Your report was on target to pair this unexpected development with a recounting of the complaints these legislators made against him when his legal opinions of the Putnam County charter temporarily delayed the passage of the revised lease and gave the public access to its contents.
With feelings so sore among our elected representatives, the county needs a different perspective on many substantive, unanswered questions about these incidents that limit our right to a fully accountable, transparent county administration.
As many of your readers know, right before the legislature fired Van Ross, the Rules Committee voted down asking New York State Attorney General Eric Schneiderman about the legality of offering a free and then after-the-fact underpriced special bus service to Philipstown seniors so they could witness the county legislature tackle the controversial senior center lease in Carmel.
In addition, it disregarded repeated and unprecedented cancellations by Putnam County Senior Resources Director Pat Sheehy to appear before them for an unscripted interview about her part in arranging the bus service and a taxpayer-financed awareness campaign to promote the lease.
At this juncture, I urge Putnam District Attorney Bob Tendy to step up to the plate. The Rules Committee ignored my suggestion it consult him as an alternative, but it can’t ban Tendy from starting his own investigation of these unorthodox activities and expenses.
Tendy volunteered his Second Amendment views when he argued against a Philipstown proposal to enforce safe storage of firearms. He can do the same with other potential forms of government overreach. Furthermore, one of his predecessors as Putnam DA, former Legislator Kevin Wright, introduced the idea of contacting our attorney general.
Here are five reasons why I believe Tendy must provide us with his professional guidance and insight:
- The Rules Committee nixed any outreach to Schneiderman, but it allowed Sheehy to obtain feedback from her supervisor in Albany and read that feedback into the record.

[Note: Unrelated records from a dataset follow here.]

(* ===== verification/StageSamples.v ===== *)
(** * A concrete run of the program

    A connection that answers every query of the passes, the tables of the sample
    exports, the ratio engine with the patch-diff hook over them, and the theorems
    about the pipeline and the program applied to the run they give. *)

From stdpp Require Import base numbers gmap sets list.
From Stdlib Require Import ZArith Lia.
From S2P Require Import Prelude Dbl Decimal Interner Utf8 MatchState MatchStateSpec Snapshot FinalPass Unmatched.
From S2P Require Import SessionData PatchDiffHook Consumer PreparedTextSpec SideTables FunctionTable Ingest RatioEngine RatioSpec RatioSamples.
From S2P Require Import StageSql Sql EarlyStages TierStages LoopStages Preflight Pipeline SessionSpec SourcesSpec StagesSpec PipelineSpec ResumeSpec BlindSpec EngineSpec PreflightSpec.

(** ** The names of the two exports *)

Definition main_names : gset text := table_names sample_ids2 (main_of sample_tables).
Definition diff_names : gset text := table_names sample_ids2 (diff_of sample_tables).

(** ** What SQLite answers *)

Definition select_columns : list text := B "description" :: MainAliases ++ DiffAliases ++ [B "f_names"; B "df_names"].

(** A row of SELECT_FIELDS. *)
Definition select_row (Desc Ea1 Name1 Ea2 Name2 : text) : list Column :=
  map (fun n => assoc n
    [(B "description", text_column Desc); (B "ea", text_column Ea1); (B "name1", text_column Name1);
     (B "ea2", text_column Ea2); (B "name2", text_column Name2); (B "mangled1", text_column Name1);
     (B "nodes1", int_column 4); (B "nodes2", int_column 5); (B "md1", real_column (dlit 3 2));
     (B "md2", real_column (dlit 3 2));
     (B "f_names", text_column (B "[" ++ quoted (B "key") ++ B "]"));
     (B "df_names", text_column (B "[" ++ quoted (B "key") ++ B "]"))]) select_columns.

Definition empty_select : Statement := MkStatement select_columns [].
Definition one_cell (Name : text) (c : Column) : Statement := MkStatement [Name] [[c]].
Definition factors (l : list (text * text)) : text :=
  B "{" ++ mjoin (map (fun p => quoted p.1 ++ B ": " ++ p.2) (take 1 l))
  ++ mjoin (map (fun p => B ", " ++ quoted p.1 ++ B ": " ++ p.2) (drop 1 l)) ++ B "}".

Definition answers : list (text * Statement) :=
  [(kSqlVersion, one_cell (B "value") (text_column (B "3.4")));
   (kSqlEqualDbMd5, one_cell (B "total") (int_column 0));
   (kSqlEqualDbExcept, one_cell (B "total") (int_column 3));
   (kSqlCallgraph, MkStatement [B "callgraph_primes"; B "callgraph_all_primes"]
      [[text_column (B "30"); text_column (factors [(B "2", B "1"); (B "3", B "1"); (B "5", B "1")])];
       [text_column (B "42"); text_column (factors [(B "2", B "1"); (B "3", B "1"); (B "7", B "1")])]]);
   (kSqlTotals, MkStatement [B "total"] [[int_column 4]; [int_column 3]]);
   (kSqlEqualMatches, MkStatement [B "ea"; B "mangled_function"; B "nodes"]
      [[text_column (B "4202496"); text_column (B "main"); int_column 2]]);
   (kSqlSameProcessor, one_cell (B "1") (int_column 1));
   (kSqlStrippedCount, one_cell (B "total") (int_column 0));
   (kSqlPatchCount, one_cell (B "total") (int_column 0));
   (kSqlSameName, MkStatement select_columns
      [select_row (B "Same name") (B "4202496") (B "main") (B "8392704") (B "main")]);
   (kSqlSmallDifferences, MkStatement select_columns
      [select_row (B "Small differences") (B "4198400") (B "sub_401000") (B "4206592") (B "sub_402000")]);
   (kSqlFunctionRowMain, one_cell (B "address") (text_column (B "4198400")));
   (kSqlFunctionRowDiff, one_cell (B "address") (text_column (B "4206592")));
   (kSqlFunctionsExists, MkStatement [B "db_name"; B "address"] []);
   (kSqlGapMain, MkStatement [B "address"] []);
   (kSqlGapDiff, MkStatement [B "address"] []);
   (kSqlUnmatchedMain, MkStatement [B "name"; B "address"] [[text_column (B "broken"); text_column (B "-7")]]);
   (kSqlUnmatchedDiff, MkStatement [B "name"; B "address"] [])].

Definition answer (Sql : text) : Statement :=
  match List.find (fun p => bool_decide (p.1 = Sql)) answers with Some p => p.2 | None => empty_select end.

Definition parameters (Sql : text) : nat := length (filter (fun c => c = x3f) Sql).

#[local] Instance sample_sqlite : Sqlite := {
  prepare_v2 Sql := PrepareDone (parameters Sql) [];
  bind_slot _ _ _ := None;
  run_statement Sql _ := (answer Sql, None);
  errstr _ := B "not an error";
}.

(** ** The names it answers *)

Definition statements : list Statement := empty_select :: map snd answers.

Lemma answer_known Sql : answer Sql ∈ statements.
Proof.
  unfold answer. destruct (List.find _ _) as [p|] eqn:E; [|by left]. right.
  apply List.find_some in E as [Hin _]. apply list_elem_of_fmap. exists p. split; [done|]. by apply list_elem_of_In.
Qed.

#[local] Instance name_cell_dec N c : Decision (name_cell N c).
Proof. unfold name_cell. destruct (Type_ c); apply _. Defined.

Definition cell_named (N : gset text) (n : nat) (Row : list Column) : bool :=
  match Row !! n with Some c => bool_decide (name_cell N c) | None => true end.

Lemma cell_named_column N n Row : cell_named N n Row = true -> column_named N (Some n) Row.
Proof. unfold cell_named. intros H i c [= <-] E. rewrite E in H. by apply bool_decide_eq_true in H. Qed.

(** Where a statement has the columns of SELECT_FIELDS, its names are good. *)
Definition statement_named (Stmt : Statement) : bool :=
  match find_column_from 0 (B "name1") (ColumnNames_ Stmt), find_column_from 0 (B "name2") (ColumnNames_ Stmt) with
  | Some n1, Some n2 => forallb (fun Row => cell_named main_names n1 Row && cell_named diff_names n2 Row) (RowsOf Stmt)
  | _, _ => true
  end.

Lemma answers_named : forallb statement_named statements = true.
Proof. by vm_compute. Qed.

Lemma prepare_answer Sql Binds Stmt : Prepare Sql Binds = Ok Stmt ->
  Stmt = MkCursor (ColumnNames_ (answer Sql)) [] (RowsOf (answer Sql)) None.
Proof.
  unfold Prepare. cbn. destruct (negb _); [done|]. assert (forall n, bind_all Sql n Binds = None) as ->.
  { induction Binds; intros; [done|]. cbn. done. }
  by intros [= <-].
Qed.

Lemma every_query_named Sql : query_named main_names diff_names Sql.
Proof.
  intros Binds Stmt Cols. unfold Start. destruct (Prepare Sql Binds) as [c|] eqn:E; [|done]. apply prepare_answer in E as ->.
  cbn [mbind res_bind]. unfold CursorColumn. cbn [CursorNames].
  repeat case_match; try done. intros [= <- <-]. cbn [CursorAhead ColName1 ColName2].
  pose proof (proj1 (List.forallb_forall _ _) answers_named _ (proj1 (list_elem_of_In _ _) (answer_known Sql))) as HA.
  unfold statement_named in HA.
  repeat match goal with H : find_column_from 0 _ _ = _, H' : context [find_column_from 0 _ _] |- _ => rewrite H in H' end.
  apply Forall_forall. intros Row HR%list_elem_of_In. apply (proj1 (List.forallb_forall _ _) HA) in HR. cbn beta in HR. apply andb_prop in HR as [].
  split; by apply cell_named_column.
Qed.

#[local] Instance sample_queries_named : QueriesNamed main_names diff_names.
Proof.
  split.
  - intros Sql _. apply every_query_named.
  - intros Stmt Row n c ->%prepare_answer HR. assert (answer kSqlEqualMatches = MkStatement [B "ea"; B "mangled_function"; B "nodes"]
      [[text_column (B "4202496"); text_column (B "main"); int_column 2]]) as HA by (by vm_compute).
    rewrite HA in *. cbn in HR. apply list_elem_of_singleton in HR as ->. intros Hn. vm_compute in Hn. injection Hn as <-.
    intros [= <-]. split; apply (bool_decide_unpack _); by vm_compute.
  - intros a b Stmt Row n c ->%prepare_answer HR. assert (answer kSqlFunctionsExists = MkStatement [B "db_name"; B "address"] []) as HA by (by vm_compute).
    rewrite HA in HR. by apply elem_of_nil in HR.
Qed.

#[local] Instance named_dec N ids n : Decision (named N ids n).
Proof.
  unfold named. destruct (NameKeyText n ids) as [t|e].
  - destruct (decide (t ∈ N)) as [H|H]; [left; by exists t|right]. by intros (t' & [= <-] & ?).
  - right. by intros (t & ? & _).
Defined.

#[local] Instance known_name_dec ids n : Decision (known_name ids n).
Proof. unfold known_name, known. apply _. Defined.
#[local] Instance known_addr_dec ids n : Decision (known_addr ids n).
Proof. unfold known_addr, known. apply _. Defined.

(** ** The engine and the session *)

Lemma sample_engine_tables : engine_tables sample_ids2 sample_tables /\
  TablesNamed main_names diff_names sample_ids2 sample_tables.
Proof.
  destruct (ingest_engine_tables sample_db (B "a.sqlite") (B "b.sqlite") EmptyInterners _ _ main_statement diff_statement
    sample_export_main sample_export_diff empty_ids_wf sample_room) as (M & D & ids1 & ids2 & EM & ED & H).
  destruct (sample_tables_are M D ids1 ids2 EM ED) as [HT HI]. cbv zeta in H. rewrite HT, HI in H.
  assert (Functions M = main_of sample_tables) as HM by (by rewrite <- HT).
  assert (Functions D = diff_of sample_tables) as HD by (by rewrite <- HT).
  rewrite HM, HD in H. exact (proj2 (H sample_small)).
Qed.
#[local] Instance sample_tables_named : TablesNamed main_names diff_names sample_ids2 sample_tables.
Proof. exact (proj2 sample_engine_tables). Qed.

#[local] Instance program_engine : Engine EngineState := RatioEngine_engine sample_tables.
#[local] Instance program_setup : EngineSetup EngineState := RatioEngine_setup sample_tables.
#[local] Instance program_invariant : SessionInvariant EngineState := real_invariant sample_tables sample_ids2 main_names diff_names.
#[local] Instance program_engine_ok : EngineOk EngineState := real_engine_ok _ _ (proj1 sample_engine_tables) _ _.
#[local] Instance program_setup_ok : EngineSetupOk EngineState := real_setup_ok _ _ (proj1 sample_engine_tables) _ _.

Definition first_session : Session EngineState := StartSession DefaultConfig sample_ids2.
Definition first_run : Run EngineState := MkRun first_session StartCursor [].

Lemma first_session_ok : program_ok sample_tables sample_ids2 main_names diff_names first_session.
Proof. apply StartSession_ok, sample_tables_wf. Qed.

Definition sample_run_of (rounds : nat) (Resume : option PipelineCursor) : Run EngineState -> Run EngineState * res (option bool) :=
  RunProgram sample_tables [] true rounds Resume.
Definition rounds : nat := enough_rounds main_names diff_names.
Definition finished : Run EngineState * res (option bool) := sample_run_of rounds None first_run.

(** The run ends by itself, with two matches and one cached ratio. *)
Lemma finished_result : finished.2 = Ok (Some true) /\ length (Saved finished.1) = 14 /\
  TotalMatchedFunctions (State (RunSession finished.1)) = 2 /\
  length (Entries (ImplOf (Ext (RunSession finished.1)))) = 1.
Proof. by vm_compute. Qed.

Lemma finished_small : small_ids (Ids (RunSession finished.1)).
Proof. split; apply (bool_decide_eq_true_1 _); by vm_compute. Qed.

#[local] Opaque sample_ids2 sample_tables.

Lemma finished_run : RunProgram sample_tables [] true rounds None first_run = (finished.1, finished.2).
Proof. exact (surjective_pairing finished). Qed.
Lemma first_ids : ids_le sample_ids2 (Ids (RunSession first_run)).
Proof. unfold first_run, first_session. cbn [RunSession Ids]. apply PreOrder_Reflexive. Qed.


(** Any larger bound gives the same run. *)
Lemma pipeline_converges_witness : RunPipeline sample_tables [] true 1000 None first_run = (finished.1, finished.2).
Proof.
  refine (proj2 (pipeline_converges main_names diff_names sample_ids2 sample_tables [] true rounds None first_run
    finished.1 finished.2 (le_n rounds) first_session_ok first_ids finished_run finished_small) 1000 _).
  apply Nat.leb_le. by vm_compute.
Defined.

(** The checkpoint after the first stage of the loop. *)
Definition checkpoint : PipelineCursor * Session EngineState := default (StartCursor, first_session) (Saved finished.1 !! 7).

Lemma checkpoint_step : Done checkpoint.1 = MatchesDiffing.
Proof. by vm_compute. Qed.

Lemma checkpoint_saved : (checkpoint.1, checkpoint.2) ∈ Saved finished.1.
Proof.
  rewrite <- surjective_pairing. unfold checkpoint. destruct (Saved finished.1 !! 7) as [x|] eqn:E.
  - by eapply list_elem_of_lookup_2.
  - exfalso. apply lookup_ge_None in E. rewrite (proj1 (proj2 finished_result)) in E. lia.
Qed.

Lemma finished_in_time : finished.2 <> Ok None.
Proof. by rewrite (proj1 finished_result). Qed.

(** The checkpoint with an engine that has prepared nothing, and without its trace. *)
Definition reopened (S : Session EngineState) : Session EngineState :=
  let E := ImplOf (Ext S) in
  MkSession (Ids S) (State S) (Frames S) [] (Config S) (Flags S)
    (MkStageData NoFacts (Final (Stages S)) (PointSeq (Stages S)) (CleanupCounters (Stages S)) (Iteration (Stages S)) [])
    (MkEngineState (with_cache (ById E) (ByText E) (Entries E) EmptyImpl) (MkHookState (Dones (HookOf (Ext S))) 0 0)).

Lemma reopened_related (S : Session EngineState) :
  session_related (EngineRelation0 := real_relation sample_tables) S S -> session_related (EngineRelation0 := real_relation sample_tables) S (reopened S).
Proof.
  intros H. destruct (sr_engine _ _ H) as [[_ _ _ Hl _] _]. by split.
Qed.

Lemma program_resumes_witness : exists r',
  RunProgram sample_tables [] true rounds (Some checkpoint.1) (MkRun (reopened checkpoint.2) StartCursor []) = (r', finished.2).
Proof.
  destruct (program_resumes [] true sample_tables rounds first_session StartCursor finished.1 finished.2
    checkpoint.1 checkpoint.2 (reopened checkpoint.2) StartCursor finished_run finished_in_time checkpoint_saved) as (r' & E & _).
  - apply reopened_related. exact (program_saved_related [] true sample_tables rounds DefaultConfig sample_ids2 StartCursor
      finished.1 finished.2 checkpoint.1 checkpoint.2 finished_run checkpoint_saved).
  - exists r'. exact E.
Defined.

(** ** Numbers *)

Lemma big_integers_exact_witness :
  let A := MkBigInt true (B "12") in let C := MkBigInt false (B "1005") in
  BigAdd A C = MkBigInt false (B "993") /\ big_value (BigAdd A C) = 993%Z.
Proof.
  destruct (big_integers_exact (MkBigInt true (B "12")) (MkBigInt false (B "1005"))) as [[_ H] _].
  - by split; [apply (bool_decide_unpack _); vm_compute|].
  - by split; [apply (bool_decide_unpack _); vm_compute|].
  - split; [by vm_compute|exact H].
Defined.

(** 1.50 and 15e-1. *)
Lemma decimals_equal_by_value_witness :
  exists b, DecimalEquals (Normalise (MkDecimal Finite false (B "150") (-2))) (Normalise (MkDecimal Finite false (B "15") (-1))) = Ok b /\
    b = true.
Proof.
  destruct (decimals_equal_by_value (MkDecimal Finite false (B "150") (-2)) (MkDecimal Finite false (B "15") (-1))) as (b & E & H).
  - reflexivity.
  - reflexivity.
  - by repeat constructor.
  - by repeat constructor.
  - exists b. split; [exact E|]. apply H. by vm_compute.
Defined.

- A last-minute check of $742 for the buses signed by a private citizen doesn’t match the cost of these unique evening bus runs, according to the Putnam County transportation director’s own estimates for a bus run to Cold Spring and Dutchess County.
- When confronted with the impression the administration favored one group over the rest of Putnam’s residents, some legislators said their intention was to help more seniors participate in local politics. Since then, no large number of western Putnam senior citizens has been seen regularly at county legislature meetings.
- All this time later, we don’t know who authorized these buses or the Office for Senior Resources’ tapping county-owned facilities and materials to persuade as many seniors as possible to support the lease.
- The legislature’s majority has gone from declaring an in-person session with Sheehy a priority to letting her stand up the Rules Committee twice and then dropping the matter.
At the Dec. 19 Rules Committee meeting, Legislator Carl Albano called an end to the discussion. For him, those on the legislature who remain concerned about what happened can voice their disapproval, but it wasn’t worthy of a high state official’s attention.
When I protested Sheehy’s stonewalling, Legislator Barbara Scuccimarra dismissed my grievances with, “OK, enough.”